» **INSTRUCTIONS FOR THE TASK**: Every line from the one with "(** The elementary" to the one with "(** Modelled from the spec: [Tree]", including those two, is to be copied exactly; all other lines of the entries below are left out.

» **MATERIAL SUPPLIED**:
———
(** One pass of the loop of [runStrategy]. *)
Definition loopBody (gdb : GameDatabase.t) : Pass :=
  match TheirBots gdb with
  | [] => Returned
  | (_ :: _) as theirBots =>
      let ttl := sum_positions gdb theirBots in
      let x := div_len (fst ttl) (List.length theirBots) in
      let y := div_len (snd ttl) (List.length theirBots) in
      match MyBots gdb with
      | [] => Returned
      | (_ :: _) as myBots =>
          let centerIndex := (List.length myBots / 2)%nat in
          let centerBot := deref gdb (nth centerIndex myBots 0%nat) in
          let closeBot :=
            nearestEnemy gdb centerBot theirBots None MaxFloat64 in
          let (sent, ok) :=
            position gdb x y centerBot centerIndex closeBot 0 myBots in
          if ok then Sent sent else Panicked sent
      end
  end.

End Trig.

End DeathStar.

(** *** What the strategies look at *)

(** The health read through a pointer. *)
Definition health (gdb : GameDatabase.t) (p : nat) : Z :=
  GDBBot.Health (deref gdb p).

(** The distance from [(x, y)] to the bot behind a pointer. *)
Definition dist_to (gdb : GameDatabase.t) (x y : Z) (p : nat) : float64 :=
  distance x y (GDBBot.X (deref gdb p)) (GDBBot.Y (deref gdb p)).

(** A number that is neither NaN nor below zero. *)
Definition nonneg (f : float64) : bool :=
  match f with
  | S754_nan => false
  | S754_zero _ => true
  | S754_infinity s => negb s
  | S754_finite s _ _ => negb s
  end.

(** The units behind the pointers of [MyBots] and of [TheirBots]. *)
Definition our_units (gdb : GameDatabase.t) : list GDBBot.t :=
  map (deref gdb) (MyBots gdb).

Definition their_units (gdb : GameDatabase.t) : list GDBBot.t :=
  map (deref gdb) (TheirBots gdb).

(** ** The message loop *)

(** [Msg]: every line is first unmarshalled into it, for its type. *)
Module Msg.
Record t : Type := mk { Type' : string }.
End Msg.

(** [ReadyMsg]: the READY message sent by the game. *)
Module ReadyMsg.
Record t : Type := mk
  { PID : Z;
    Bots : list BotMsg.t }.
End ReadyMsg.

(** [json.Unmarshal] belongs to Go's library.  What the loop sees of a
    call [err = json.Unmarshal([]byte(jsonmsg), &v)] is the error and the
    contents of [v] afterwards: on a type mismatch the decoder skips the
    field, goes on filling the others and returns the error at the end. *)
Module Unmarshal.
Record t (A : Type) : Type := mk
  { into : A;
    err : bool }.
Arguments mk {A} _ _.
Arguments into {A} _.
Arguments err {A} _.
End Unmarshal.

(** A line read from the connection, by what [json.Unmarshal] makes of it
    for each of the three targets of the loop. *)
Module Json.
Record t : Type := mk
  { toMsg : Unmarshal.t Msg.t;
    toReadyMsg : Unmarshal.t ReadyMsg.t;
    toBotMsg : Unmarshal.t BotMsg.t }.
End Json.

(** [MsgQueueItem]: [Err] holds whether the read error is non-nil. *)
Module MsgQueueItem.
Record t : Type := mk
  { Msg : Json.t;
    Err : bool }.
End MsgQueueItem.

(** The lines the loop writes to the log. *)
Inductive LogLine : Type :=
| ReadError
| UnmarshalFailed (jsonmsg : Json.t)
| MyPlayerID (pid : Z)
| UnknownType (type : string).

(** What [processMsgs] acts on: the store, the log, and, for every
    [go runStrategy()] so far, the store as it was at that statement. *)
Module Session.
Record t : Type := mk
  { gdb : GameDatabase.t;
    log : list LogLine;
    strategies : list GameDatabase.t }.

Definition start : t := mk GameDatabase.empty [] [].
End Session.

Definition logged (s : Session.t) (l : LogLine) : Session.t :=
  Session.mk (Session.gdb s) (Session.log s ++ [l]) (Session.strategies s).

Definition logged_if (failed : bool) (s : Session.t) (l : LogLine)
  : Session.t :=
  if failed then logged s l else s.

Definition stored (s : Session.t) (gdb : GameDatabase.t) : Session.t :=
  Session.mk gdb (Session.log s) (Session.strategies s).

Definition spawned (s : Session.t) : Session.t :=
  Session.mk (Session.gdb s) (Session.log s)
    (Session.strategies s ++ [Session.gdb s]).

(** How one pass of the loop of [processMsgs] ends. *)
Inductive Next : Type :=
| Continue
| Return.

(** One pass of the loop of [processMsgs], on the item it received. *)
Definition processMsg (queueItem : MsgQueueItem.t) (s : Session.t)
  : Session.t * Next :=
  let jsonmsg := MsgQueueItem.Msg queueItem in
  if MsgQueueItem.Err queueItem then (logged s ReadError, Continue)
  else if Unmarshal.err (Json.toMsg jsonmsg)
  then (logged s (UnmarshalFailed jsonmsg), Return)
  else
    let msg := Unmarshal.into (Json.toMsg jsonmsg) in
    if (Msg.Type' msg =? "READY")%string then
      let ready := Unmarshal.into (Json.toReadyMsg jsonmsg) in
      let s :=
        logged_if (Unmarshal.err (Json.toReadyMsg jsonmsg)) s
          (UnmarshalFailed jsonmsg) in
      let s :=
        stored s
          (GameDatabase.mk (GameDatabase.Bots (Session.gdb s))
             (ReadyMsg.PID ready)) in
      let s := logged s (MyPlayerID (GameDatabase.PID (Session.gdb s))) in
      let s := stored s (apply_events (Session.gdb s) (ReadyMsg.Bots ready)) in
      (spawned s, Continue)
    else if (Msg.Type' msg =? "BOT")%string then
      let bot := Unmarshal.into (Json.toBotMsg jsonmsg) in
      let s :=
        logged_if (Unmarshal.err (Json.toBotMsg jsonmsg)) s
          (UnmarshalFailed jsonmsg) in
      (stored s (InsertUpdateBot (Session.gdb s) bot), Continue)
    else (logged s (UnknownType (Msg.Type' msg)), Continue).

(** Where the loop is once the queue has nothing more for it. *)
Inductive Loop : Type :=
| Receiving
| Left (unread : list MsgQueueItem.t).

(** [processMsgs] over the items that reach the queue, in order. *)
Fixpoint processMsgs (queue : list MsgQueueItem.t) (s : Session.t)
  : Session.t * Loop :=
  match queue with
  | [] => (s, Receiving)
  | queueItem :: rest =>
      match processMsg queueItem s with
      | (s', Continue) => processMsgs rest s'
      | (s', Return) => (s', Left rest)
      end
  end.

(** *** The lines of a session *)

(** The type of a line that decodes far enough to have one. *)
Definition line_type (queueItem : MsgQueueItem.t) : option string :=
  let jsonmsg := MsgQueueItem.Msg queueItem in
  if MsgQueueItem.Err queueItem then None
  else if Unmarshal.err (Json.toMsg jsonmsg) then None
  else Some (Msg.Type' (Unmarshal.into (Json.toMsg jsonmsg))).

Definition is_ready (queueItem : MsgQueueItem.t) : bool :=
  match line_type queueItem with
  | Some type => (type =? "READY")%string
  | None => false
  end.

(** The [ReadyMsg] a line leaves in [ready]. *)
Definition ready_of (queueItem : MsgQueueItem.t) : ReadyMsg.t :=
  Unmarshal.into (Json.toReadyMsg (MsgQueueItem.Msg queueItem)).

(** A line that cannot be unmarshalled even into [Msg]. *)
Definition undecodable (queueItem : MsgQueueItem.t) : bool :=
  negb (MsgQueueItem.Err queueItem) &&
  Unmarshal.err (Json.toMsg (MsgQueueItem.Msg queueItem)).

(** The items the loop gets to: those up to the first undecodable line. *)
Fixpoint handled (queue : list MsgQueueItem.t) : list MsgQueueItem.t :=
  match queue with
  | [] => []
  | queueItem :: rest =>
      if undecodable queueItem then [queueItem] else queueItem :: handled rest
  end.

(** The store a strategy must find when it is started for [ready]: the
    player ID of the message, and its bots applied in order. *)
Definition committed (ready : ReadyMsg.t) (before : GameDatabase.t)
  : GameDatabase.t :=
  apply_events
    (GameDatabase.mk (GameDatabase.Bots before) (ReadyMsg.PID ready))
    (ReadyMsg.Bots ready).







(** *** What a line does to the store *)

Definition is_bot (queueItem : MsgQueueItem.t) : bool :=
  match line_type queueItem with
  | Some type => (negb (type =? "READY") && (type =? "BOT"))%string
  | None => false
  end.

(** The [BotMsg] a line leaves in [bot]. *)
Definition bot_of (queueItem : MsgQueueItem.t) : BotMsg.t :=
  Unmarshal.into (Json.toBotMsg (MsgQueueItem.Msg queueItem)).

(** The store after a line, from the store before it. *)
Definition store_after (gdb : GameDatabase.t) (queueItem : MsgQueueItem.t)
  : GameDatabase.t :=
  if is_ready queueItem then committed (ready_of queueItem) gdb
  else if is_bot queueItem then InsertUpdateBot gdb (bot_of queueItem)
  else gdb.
———
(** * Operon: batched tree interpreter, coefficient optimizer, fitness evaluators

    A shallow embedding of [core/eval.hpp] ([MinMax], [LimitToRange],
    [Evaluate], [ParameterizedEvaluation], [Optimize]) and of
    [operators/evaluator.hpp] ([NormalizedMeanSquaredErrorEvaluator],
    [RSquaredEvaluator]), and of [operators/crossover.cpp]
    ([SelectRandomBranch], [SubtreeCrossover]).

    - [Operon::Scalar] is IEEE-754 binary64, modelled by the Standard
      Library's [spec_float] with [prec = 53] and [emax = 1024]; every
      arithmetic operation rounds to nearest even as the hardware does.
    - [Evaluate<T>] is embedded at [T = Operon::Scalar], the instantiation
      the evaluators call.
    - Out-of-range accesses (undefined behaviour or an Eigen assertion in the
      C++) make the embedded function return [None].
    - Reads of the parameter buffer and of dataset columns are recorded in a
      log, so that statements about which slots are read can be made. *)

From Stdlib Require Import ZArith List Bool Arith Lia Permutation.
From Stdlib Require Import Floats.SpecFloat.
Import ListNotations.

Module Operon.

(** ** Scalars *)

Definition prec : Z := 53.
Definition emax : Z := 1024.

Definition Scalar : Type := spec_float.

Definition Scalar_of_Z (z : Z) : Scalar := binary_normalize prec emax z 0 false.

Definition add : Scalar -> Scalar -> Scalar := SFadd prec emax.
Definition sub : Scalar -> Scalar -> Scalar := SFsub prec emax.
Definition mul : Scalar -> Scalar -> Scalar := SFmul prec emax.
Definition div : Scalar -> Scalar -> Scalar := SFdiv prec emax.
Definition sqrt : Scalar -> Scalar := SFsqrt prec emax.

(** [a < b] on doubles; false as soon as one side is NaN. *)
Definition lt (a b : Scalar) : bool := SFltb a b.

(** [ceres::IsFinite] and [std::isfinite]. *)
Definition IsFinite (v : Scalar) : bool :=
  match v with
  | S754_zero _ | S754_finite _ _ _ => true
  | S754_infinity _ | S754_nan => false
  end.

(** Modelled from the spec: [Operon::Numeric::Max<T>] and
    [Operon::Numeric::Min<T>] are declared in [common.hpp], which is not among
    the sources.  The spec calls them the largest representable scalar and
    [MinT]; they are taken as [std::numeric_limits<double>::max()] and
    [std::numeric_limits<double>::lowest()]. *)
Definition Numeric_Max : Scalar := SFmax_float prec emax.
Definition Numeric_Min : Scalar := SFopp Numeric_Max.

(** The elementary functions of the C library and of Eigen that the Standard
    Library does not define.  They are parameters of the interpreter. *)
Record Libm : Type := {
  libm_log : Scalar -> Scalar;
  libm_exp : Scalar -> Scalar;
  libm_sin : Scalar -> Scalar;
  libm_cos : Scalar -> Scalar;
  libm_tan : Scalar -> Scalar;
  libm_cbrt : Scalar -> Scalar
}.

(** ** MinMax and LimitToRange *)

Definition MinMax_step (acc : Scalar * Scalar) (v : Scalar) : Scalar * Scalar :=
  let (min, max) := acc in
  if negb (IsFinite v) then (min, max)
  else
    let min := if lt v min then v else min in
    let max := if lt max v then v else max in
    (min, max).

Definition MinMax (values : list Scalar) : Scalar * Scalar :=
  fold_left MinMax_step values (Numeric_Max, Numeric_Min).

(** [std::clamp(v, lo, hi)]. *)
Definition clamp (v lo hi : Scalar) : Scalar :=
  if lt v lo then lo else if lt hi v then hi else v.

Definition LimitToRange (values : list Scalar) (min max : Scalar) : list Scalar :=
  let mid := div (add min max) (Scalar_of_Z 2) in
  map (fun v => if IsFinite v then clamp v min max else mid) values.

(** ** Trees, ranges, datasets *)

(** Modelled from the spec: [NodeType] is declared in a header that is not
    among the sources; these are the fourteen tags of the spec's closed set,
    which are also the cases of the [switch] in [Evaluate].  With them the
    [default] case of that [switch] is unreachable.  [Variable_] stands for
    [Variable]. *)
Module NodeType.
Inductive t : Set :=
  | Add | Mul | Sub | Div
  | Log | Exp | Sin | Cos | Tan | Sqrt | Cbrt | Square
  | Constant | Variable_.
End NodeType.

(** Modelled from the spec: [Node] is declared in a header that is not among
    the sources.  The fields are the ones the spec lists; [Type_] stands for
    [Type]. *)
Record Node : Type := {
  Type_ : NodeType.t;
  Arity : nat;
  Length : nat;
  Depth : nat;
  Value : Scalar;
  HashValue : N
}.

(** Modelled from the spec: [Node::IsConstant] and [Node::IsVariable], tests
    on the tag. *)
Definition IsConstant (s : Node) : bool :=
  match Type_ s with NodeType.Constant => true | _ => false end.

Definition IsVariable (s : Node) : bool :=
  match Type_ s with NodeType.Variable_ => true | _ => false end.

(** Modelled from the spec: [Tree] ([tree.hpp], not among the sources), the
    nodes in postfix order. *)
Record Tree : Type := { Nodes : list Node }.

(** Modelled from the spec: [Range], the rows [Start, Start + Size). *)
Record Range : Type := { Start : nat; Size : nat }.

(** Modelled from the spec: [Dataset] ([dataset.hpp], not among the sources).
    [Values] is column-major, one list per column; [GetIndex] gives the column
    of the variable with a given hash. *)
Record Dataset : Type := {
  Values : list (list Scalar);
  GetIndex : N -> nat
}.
———
» **PROBLEM SOLUTION**:
(** The elementary functions of the C library and of Eigen that the Standard
    Library does not define.  They are parameters of the interpreter. *)
Record Libm : Type := {
  libm_log : Scalar -> Scalar;
  libm_exp : Scalar -> Scalar;
  libm_sin : Scalar -> Scalar;
  libm_cos : Scalar -> Scalar;
  libm_tan : Scalar -> Scalar;
  libm_cbrt : Scalar -> Scalar
}.

(** ** MinMax and LimitToRange *)

Definition MinMax_step (acc : Scalar * Scalar) (v : Scalar) : Scalar * Scalar :=
  let (min, max) := acc in
  if negb (IsFinite v) then (min, max)
  else
    let min := if lt v min then v else min in
    let max := if lt max v then v else max in
    (min, max).

Definition MinMax (values : list Scalar) : Scalar * Scalar :=
  fold_left MinMax_step values (Numeric_Max, Numeric_Min).

(** [std::clamp(v, lo, hi)]. *)
Definition clamp (v lo hi : Scalar) : Scalar :=
  if lt v lo then lo else if lt hi v then hi else v.

Definition LimitToRange (values : list Scalar) (min max : Scalar) : list Scalar :=
  let mid := div (add min max) (Scalar_of_Z 2) in
  map (fun v => if IsFinite v then clamp v min max else mid) values.

(** ** Trees, ranges, datasets *)

(** Modelled from the spec: [NodeType] is declared in a header that is not
    among the sources; these are the fourteen tags of the spec's closed set,
    which are also the cases of the [switch] in [Evaluate].  With them the
    [default] case of that [switch] is unreachable.  [Variable_] stands for
    [Variable]. *)
Module NodeType.
Inductive t : Set :=
  | Add | Mul | Sub | Div
  | Log | Exp | Sin | Cos | Tan | Sqrt | Cbrt | Square
  | Constant | Variable_.
End NodeType.

(** Modelled from the spec: [Node] is declared in a header that is not among
    the sources.  The fields are the ones the spec lists; [Type_] stands for
    [Type]. *)
Record Node : Type := {
  Type_ : NodeType.t;
  Arity : nat;
  Length : nat;
  Depth : nat;
  Value : Scalar;
  HashValue : N
}.

(** Modelled from the spec: [Node::IsConstant] and [Node::IsVariable], tests
    on the tag. *)
Definition IsConstant (s : Node) : bool :=
  match Type_ s with NodeType.Constant => true | _ => false end.

Definition IsVariable (s : Node) : bool :=
  match Type_ s with NodeType.Variable_ => true | _ => false end.

(** Modelled from the spec: [Tree] ([tree.hpp], not among the sources), the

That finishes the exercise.